La doncella de belleza sin igual
Basaseachi era una joven de piel tostada y cabello largo y negro, cuya hermosura —decían— parecía de otro mundo. No eran uno ni dos los pretendientes que buscaban su mano, sino muchísimos. El jefe Candameña vio en esa belleza la oportunidad de forjar alianzas estables en lugar de guerras.
Disfrazado de un afán por encontrar el verdadero amor para su hija, el gobernante organizó una serie de pruebas para elegir al candidato más digno. En realidad, su objetivo era vincularse con el hombre más poderoso y con mayores riquezas, asegurando así la expansión de su imperio.

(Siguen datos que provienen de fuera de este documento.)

(* ===== verification/Policy.v ===== *)
(** * Policy (crates/bazel-mcp-policy, all but redaction.rs)

    Which commands, arguments, workspaces, executables and environment variables
    a request may use.  The file system is an interface ([FileSystem]); the
    executable search of the [which] crate and regular-expression compilation are
    parameters of the operations that use them. *)

From S2P Require Import Prelude Types.
From Stdlib Require Import Ascii.

(** ** Errors (lib.rs) *)

Inductive PolicyError (IoError RegexError : Type) : Type :=
| WorkspaceNotAbsolute (path : string)
| WorkspaceNotAllowed (path : string)
| NotBazelWorkspace (path : string)
| CommandDenied (command : string)
| CommandUnsupported (command : string)
| ReservedFlag (flag : string)
| InvalidArgument
| RunTargetRequired
| InvalidRunTarget
| RunArgumentsMustBeFlags
| RunFieldsOnNonRunCommand
| RunUnsupportedPlatform
| ArgumentTooLong (maximum_bytes : Z)
| TooManyArguments (maximum_count : Z)
| ArgumentsTooLarge (maximum_bytes : Z)
| IncompatibleQueryOutput (output : string)
| MissingOutputBaseValue
| RepeatedOutputBase
| ExecutableNotFound (path : string)
| AspectExecutableNotFound (path : string)
| AspectReservedArgument (argument : string)
| AspectWorkspaceMutationDenied
| ExecutableRecursion (path : string)
| InvalidRedaction (pattern : string) (source : RegexError)
| PolicyIo (error : IoError).
Arguments WorkspaceNotAbsolute {_ _} _.
Arguments WorkspaceNotAllowed {_ _} _.
Arguments NotBazelWorkspace {_ _} _.
Arguments CommandDenied {_ _} _.
Arguments CommandUnsupported {_ _} _.
Arguments ReservedFlag {_ _} _.
Arguments InvalidArgument {_ _}.
Arguments RunTargetRequired {_ _}.
Arguments InvalidRunTarget {_ _}.
Arguments RunArgumentsMustBeFlags {_ _}.
Arguments RunFieldsOnNonRunCommand {_ _}.
Arguments RunUnsupportedPlatform {_ _}.
Arguments ArgumentTooLong {_ _} _.
Arguments TooManyArguments {_ _} _.
Arguments ArgumentsTooLarge {_ _} _.
Arguments IncompatibleQueryOutput {_ _} _.
Arguments MissingOutputBaseValue {_ _}.
Arguments RepeatedOutputBase {_ _}.
Arguments ExecutableNotFound {_ _} _.
Arguments AspectExecutableNotFound {_ _} _.
Arguments AspectReservedArgument {_ _} _.
Arguments AspectWorkspaceMutationDenied {_ _}.
Arguments ExecutableRecursion {_ _} _.
Arguments InvalidRedaction {_ _} _ _.
Arguments PolicyIo {_ _} _.

(** ** Paths

    The part of [std::path] (on Unix) the policy uses. *)

Inductive Component : Type := RootDir | CurDir | ParentDir | Normal (name : string).
#[export] Instance Component_eq_dec : EqDecision Component.
Proof. solve_decision. Defined.

Fixpoint split_slash (s : string) : list string :=
  match s with
  | EmptyString => [""]
  | String c rest =>
      if Ascii.eqb c "/"%char then "" :: split_slash rest
      else match split_slash rest with
           | [] => [String c ""]
           | segment :: segments => String c segment :: segments
           end
  end.

Definition segment_component (segment : string) : list Component :=
  if bool_decide (segment = "") || bool_decide (segment = ".") then []
  else if bool_decide (segment = "..") then [ParentDir]
  else [Normal segment].

(** [Path::is_absolute]. *)
Definition is_absolute (path : string) : bool := starts_with path "/".

(** [Path::components]: repeated separators and inner [.] disappear, a leading
    [.] of a relative path stays. *)
Definition components (path : string) : list Component :=
  let segments := split_slash path in
  let inner := concat (map segment_component segments) in
  if is_absolute path then RootDir :: inner
  else match segments with
       | "." :: _ => CurDir :: inner
       | _ => inner
       end.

Pretendientes y pruebas mortales
Entre la multitud de aspirantes, cuatro destacaron por encima de los demás: Tónachi, el señor de las cimas; Pamachi, el hombre que viene más allá de las barrancas; Areponápuchi, el de los valles verdes; y Carichí, aquel de las filigranas de la cara del viento.
Candameña sometió a los cuatro jóvenes a pruebas cada vez más difíciles y peligrosas. Durante días, los pretendientes superaron obstáculos extenuantes. Pero una de ellas resultó fatal: uno a uno, todos perdieron la vida en el intento.

El vuelo final
La tristeza embargó por completo a Basaseachi. Se dice que la joven estaba secretamente enamorada de uno de los cuatro hombres, y que su muerte la sumió en una profunda depresión y desamor. La certeza de que jamás podría desposarse ni encontrar el amor verdadero la llevó a tomar una decisión desesperada.
Basaseachi subió a la parte más alta de los cerros de la Alta Tarahumara. Con el corazón inundado de dolor, se posó en el borde del barranco y se lanzó al vacío.
Su padre, al intuir la tragedia, la buscó por todas partes. Cuando la halló en lo alto del risco, fue testigo del momento en que su hija levantaba los pies para precipitarse. Desesperado, ordenó a un brujo del pueblo que lanzara un hechizo para impedir su muerte.
El nacimiento de la cascada
Justo en el instante en que Basaseachi se dejaba caer, el brujo invocó sus poderes. La joven no murió, sino que se transformó en una enorme cascada de agua cristalina y profunda. Desde entonces, corre libre y poderosa por la Barranca de Candameña.
Hoy, Basaseachi sigue viva en el torrente que atrae a viajeros de todo el mundo, fluyendo con fuerza inagotable desde los 246 metros de altura que la han hecho famosa.
“Bien dicen que se debe tener cuidado con lo que se desea“, reflexionan los pobladores de la región, “y más si conlleva sentimientos de poder y ambición”.
La cascada sigue siendo testigo muda de aquella historia de amor truncado, ambición paterna y sacrificio filial. Y mientras el agua no deje de caer, la leyenda de Basaseachi seguirá viva en la voz de la Sierra Tarahumara.